Source material –
(** X15: a string assigned as body on a new context is what the response ends
    with, under status 200 and with its byte length as [Content-Length]. *)
Theorem string_body_is_served (trust : bool) (rq : IncomingMessage)
    (rs : ServerResponse) (str : string) :
  finished rs = false -> socket rs <> Some false -> headersSent rs = false ->
  truthy (statuses_at H (Int 200)) = true ->
  empty_at H (Int 200) = false ->
  method rq <> "HEAD" ->
  exists s',
    (Response.set_body H (VStr str) ;; Finalize.respond H J) (createContext trust rq rs)
    = Ok Ended s' /\
    statusCode (res s') = Int 200 /\
    ended (res s') = (ended rs ++ [VStr str])%list /\
    res_headers (res s') !! "content-length" = Some (HStr (pretty (byteLength H str))).
Proof.
  intros Fi So E R Em Hm.
  set (s0 := createContext trust rq rs).
  assert (W0 : Response.writable s0 = Ok true s0).
  { rewrite writable_run. unfold s0, createContext. mcbn. rewrite Fi.
    destruct (socket rs) as [[]|]; congruence. }
  unfold bind. unfold Response.set_body, Response.call_depth.
  rewrite set_body_value by (try (right; split; assumption); try reflexivity; exact E).
  set (s1 := infer_content H _ _ _).
  assert (T : same_transport s0 s1).
  { unfold s1. eapply same_transport_trans; [|apply same_transport_infer_content].
    eapply same_transport_trans; [|apply same_transport_default_status].
    eapply same_transport_trans; [apply same_transport_drop_stream|].
    repeat split. }
  assert (St : statusCode (res s1) = Int 200).
  { unfold s1. rewrite infer_content_statusCode, default_status_statusCode.
    mcbn. now rewrite drop_stream_explicit. }
  assert (B : _body s1 = VStr str).
  { unfold s1. now rewrite infer_content_body, default_status_body. }
  rewrite respond_verbatim_run.
  - rewrite B. mrun. eexists. split; [reflexivity|]. mcbn.
    destruct T as (_ & _ & _ & _ & En). rewrite En, St.
    split; [reflexivity|]. split; [reflexivity|].
    unfold s1, infer_content. cbv zeta.
    destruct (negb (truthy_header _)); mcbn; apply lookup_insert_eq.
  - now apply (same_transport_writable s0).
  - now rewrite St.
  - destruct T as (Rq & _). now rewrite Rq.
  - now rewrite B.
Qed.

(** X16: a body assigned after an empty-body status is kept with that status,
    and not sent: the response ends without payload and the body is
    cleared. *)
Theorem body_under_empty_status_is_not_sent (trust : bool) (rq : IncomingMessage)
    (rs : ServerResponse) (n : Number) (v : JsVal) :
  finished rs = false -> socket rs <> Some false -> headersSent rs = false ->
  truthy (statuses_at H n) = true ->
  empty_at H n = true ->
  nullish v = false ->
  exists s1 s',
    (Response.set_status H (VNum n) ;; Response.set_body H v) (createContext trust rq rs)
    = Ok tt s1 /\
    statusCode (res s1) = n /\ _body s1 = v /\
    Finalize.respond H J s1 = Ok Ended s' /\
    statusCode (res s') = n /\
    ended (res s') = (ended rs ++ [VUndefined])%list /\
    _body s' = VNull.
Proof.
  intros Fi So E R Em N.
  set (s0 := createContext trust rq rs).
  assert (W0 : Response.writable s0 = Ok true s0).
  { rewrite writable_run. unfold s0, createContext. mcbn. rewrite Fi.
    destruct (socket rs) as [[]|]; congruence. }
  unfold bind. unfold Response.set_status, Response.call_depth.
  rewrite set_status_plain by (try assumption; reflexivity).
  unfold Response.set_body, Response.call_depth.
  rewrite set_body_value
    by (try (left; apply apply_status_explicit); try assumption;
        now rewrite apply_status_headersSent).
  set (s1 := infer_content H _ _ _).
  assert (T : same_transport s0 s1).
  { unfold s1. eapply same_transport_trans; [|apply same_transport_infer_content].
    eapply same_transport_trans; [|apply same_transport_default_status].
    eapply same_transport_trans; [apply same_transport_apply_status|].
    eapply same_transport_trans; [apply same_transport_drop_stream|].
    repeat split. }
  assert (St : statusCode (res s1) = n).
  { unfold s1. rewrite infer_content_statusCode, default_status_statusCode.
    mcbn. rewrite drop_stream_explicit, drop_stream_res.
    now rewrite apply_status_explicit, apply_status_statusCode. }
  assert (B : _body s1 = v).
  { unfold s1. now rewrite infer_content_body, default_status_body. }
  destruct (respond_empty_run H J s1) as (s' & Hrun & He & Hb & Hs).
  - now apply (same_transport_writable s0).
  - now rewrite St.
  - exists s1, s'. split; [reflexivity|]. split; [exact St|]. split; [exact B|].
    split; [exact Hrun|]. split; [now rewrite Hs|]. split; [|exact Hb].
    rewrite He. destruct T as (_ & _ & _ & _ & En). now rewrite En.
Qed.
End Served.

Lemma string_body_is_served_witness :
  exists s',
    (Response.set_body Sample.host (VStr "hello") ;;
     Finalize.respond Sample.host Example.json) Sample.fresh_context = Ok Ended s' /\
    statusCode (res s') = Int 200 /\
    ended (res s') = [VStr "hello"] /\
    res_headers (res s') !! "content-length" = Some (HStr "5").
Proof.
  apply (string_body_is_served Sample.host Example.json false
           Sample.request Sample.response "hello");
    first [reflexivity | vm_compute; discriminate].
Defined.

Lemma body_under_empty_status_is_not_sent_witness :
  exists s1 s',
    (Response.set_status Sample.host (VNum (Int 204)) ;;
     Response.set_body Sample.host (VStr "x")) Sample.fresh_context = Ok tt s1 /\
    statusCode (res s1) = Int 204 /\ _body s1 = VStr "x" /\
    Finalize.respond Sample.host Example.json s1 = Ok Ended s' /\
    statusCode (res s') = Int 204 /\
    ended (res s') = [VUndefined] /\
    _body s' = VNull.
Proof.
  apply (body_under_empty_status_is_not_sent Sample.host Example.json false
           Sample.request Sample.response (Int 204) (VStr "x"));
    first [reflexivity | vm_compute; discriminate].
Defined.
Section ErrorPath.
Context (H : Host).

Lemma drop_stream_emitted v s : emitted (drop_stream v s) = emitted s.
Proof.
  unfold drop_stream. destruct (_ && _); [|reflexivity].
  destruct (_body s); reflexivity.
Qed.

Lemma apply_status_emitted n s : emitted (apply_status H n s) = emitted s.
Proof. unfold apply_status. mcbn. destruct (_ <? _); reflexivity. Qed.

(** What the status setter leaves alone, in every outcome. *)
Lemma set_status_keeps_log code s :
  match Response.set_status H code s with
  | Ok _ s' | Throw _ s' => emitted s' = emitted s /\ ended (res s') = ended (res s)
  | OutOfFuel => False
  end.
Proof.
  unfold Response.set_status, Response.call_depth.
  destruct (headersSent (res s)) eqn:E.
  { rewrite set_status_sent by assumption. split; reflexivity. }
  destruct code as [| |b|n|str|r d|i|i];
    try (rewrite set_status_fuel_eq; mrun; rewrite E; split; reflexivity).
  destruct (truthy (statuses_at H n)) eqn:R.
  - destruct (truthy (_body s) && empty_at H n) eqn:B.
    + apply andb_prop in B as [B1 B2]. rewrite set_status_nulls by assumption.
      mcbn. rewrite drop_stream_emitted, drop_stream_res.
      rewrite apply_status_emitted, apply_status_ended. split; reflexivity.
    + rewrite set_status_plain by assumption.
      rewrite apply_status_emitted, apply_status_ended. split; reflexivity.
  - rewrite set_status_fuel_eq. mrun. rewrite E, R. split; reflexivity.
Qed.

(** The fields are set one after the other: a field the transport refuses
    ends the loop, the fields before it set. *)
Lemma for_each_set_outcome (l : list (string * HeaderArg)) : forall s,
  headersSent (res s) = false ->
  exists hs,
    for_each l (fun kv => Response.set (fst kv) (snd kv)) s
    = Ok tt (with_res (with_headers (fun _ => hs)) s) \/
    exists e,
      for_each l (fun kv => Response.set (fst kv) (snd kv)) s
      = Throw e (with_res (with_headers (fun _ => hs)) s).
Proof.
  induction l as [|[k v] l IH]; intros s E.
  - exists (res_headers (res s)). left.
    destruct s as [rq [] ex bd px em ds fn ij]. reflexivity.
  - cbn [for_each fst snd]. unfold bind.
    destruct (valid_name k && valid_value (stored v)) eqn:V.
    + apply andb_prop in V as [Vk Vv]. rewrite set_unsent by assumption.
      set (s1 := with_res _ s). cbv beta iota.
      destruct (IH s1) as [hs [Hs | [e Hs]]]; [unfold s1; unsent | |];
        exists hs; [left | right; exists e]; rewrite Hs; reflexivity.
    + destruct (set_refused k v s E V) as [fmt Hrun]. rewrite Hrun.
      exists (res_headers (res s)). right. eexists.
      destruct s as [rq [] ex bd px em ds fn ij]. reflexivity.
Qed.

Lemma set_fields_outcome (fields : list (string * HeaderArg)) (s : State) :
  exists hs,
    Response.set_fields fields s = Ok tt (with_res (with_headers (fun _ => hs)) s) \/
    exists e,
      Response.set_fields fields s = Throw e (with_res (with_headers (fun _ => hs)) s).
Proof.
  destruct (headersSent (res s)) eqn:E.
  - exists (res_headers (res s)). left. unfold Response.set_fields. mrun. rewrite E.
    destruct s as [rq [] ex bd px em ds fn ij]. reflexivity.
  - unfold Response.set_fields, bind, Response.get_headersSent, gets.
    rewrite E. now apply for_each_set_outcome.
Qed.

Lemma resolve_status_registered (e : ErrorObj) :
  truthy (statuses_at H (Int 500)) = true ->
  truthy (statuses_at H (Int 404)) = true ->
  truthy (statuses_at H (Ctx.resolve_status H e)) = true.
Proof.
  intros R500 R404. unfold Ctx.resolve_status.
  assert (Hf : truthy (statuses_at H (if Ctx.is_ENOENT (err_code e)
                                      then Int 404 else Int 500)) = true)
    by (destruct (Ctx.is_ENOENT _); assumption).
  destruct (err_status e); try exact Hf.
  destruct (truthy (statuses_at H n)) eqn:Rn; [exact Rn | exact Hf].
Qed.

(** X17: the handler gives every error to the application once, whether or not
    a response can still be written, and marks it when none can, leaving
    the response alone; it does nothing for [null]. *)
Theorem onerror_always_emits (s : State) :
  Ctx.onerror H None s = Ok tt s /\
  forall thrown,
    let committed :=
      headerSent (res s)
      || negb (if finished (res s) then false
               else match socket (res s) with Some w => w | None => true end) in
    match Ctx.onerror H (Some thrown) s with
    | Ok _ s' | Throw _ s' =>
        exists e,
          emitted s' = (emitted s ++ [e])%list /\
          err_headerSent e = (committed || match thrown with
                                           | ThrownError e0 => err_headerSent e0
                                           | ThrownValue _ => false
                                           end) /\
          (committed = true -> res s' = res s /\ _body s' = _body s)
    | OutOfFuel => False
    end.
Proof.
  split; [reflexivity|]. intros thrown committed.
  unfold Ctx.onerror.
  set (error := match thrown with ThrownError e => e | ThrownValue v => _ end).
  unfold bind at 1, gets at 1. unfold bind at 1. rewrite writable_run.
  fold committed. destruct committed eqn:C.
  { mrun. exists (Ctx.mark_headerSent error). repeat split. }
  unfold bind at 1, modify at 1. unfold bind at 1, modify at 1.
  set (s0 := with_res _ (with_emitted error s)).
  assert (Em0 : emitted s0 = (emitted s ++ [error])%list) by reflexivity.
  assert (Hflag : err_headerSent error
                  = (false || match thrown with
                              | ThrownError e0 => err_headerSent e0
                              | ThrownValue _ => false
                              end)) by (destruct thrown; reflexivity).
  destruct (set_fields_outcome (err_headers error) s0) as [hs [Hs | [ex Hs]]].
  2:{ unfold bind at 1. rewrite Hs. exists error.
      split; [reflexivity|]. split; [exact Hflag | discriminate]. }
  unfold bind at 1. rewrite Hs. set (s1 := with_res _ s0).
  assert (Em1 : emitted s1 = (emitted s ++ [error])%list) by reflexivity.
  unfold bind at 1.
  pose proof (set_status_keeps_log (VNum (Ctx.resolve_status H error)) s1) as Hk.
  destruct (Response.set_status H (VNum (Ctx.resolve_status H error)) s1)
    as [[] s2|ex s2|]; [| |contradiction].
  2:{ exists error. destruct Hk as [Hk _]. rewrite Hk, Em1.
      split; [reflexivity|]. split; [exact Hflag | discriminate]. }
  destruct Hk as [Hk _].
  destruct (set_type_any H "text" s2 eq_refl) as [h3 H3]. unfold bind at 1. rewrite H3.
  unfold bind at 1.
  destruct (Ctx.resolve_message H error (Ctx.resolve_status H error)) as [| |b|n|str|r d|i|i];
    cbn [Ctx.byteLength_of];
    try (unfold throw; exists error; mcbn; rewrite Hk, Em1;
         split; [reflexivity|]; split; [exact Hflag | discriminate]).
  unfold ret at 1.
  destruct (set_length_any (byteLength H str)
              (with_res (with_headers (fun _ => h3)) s2)) as [h4 H4].
  unfold bind at 1. rewrite H4. mrun. exists error. rewrite Hk, Em1.
  split; [reflexivity|]. split; [exact Hflag | discriminate].
Qed.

What you are asked to do –
Please give only the count of lines above containing "intros".

Response to the exercise –
5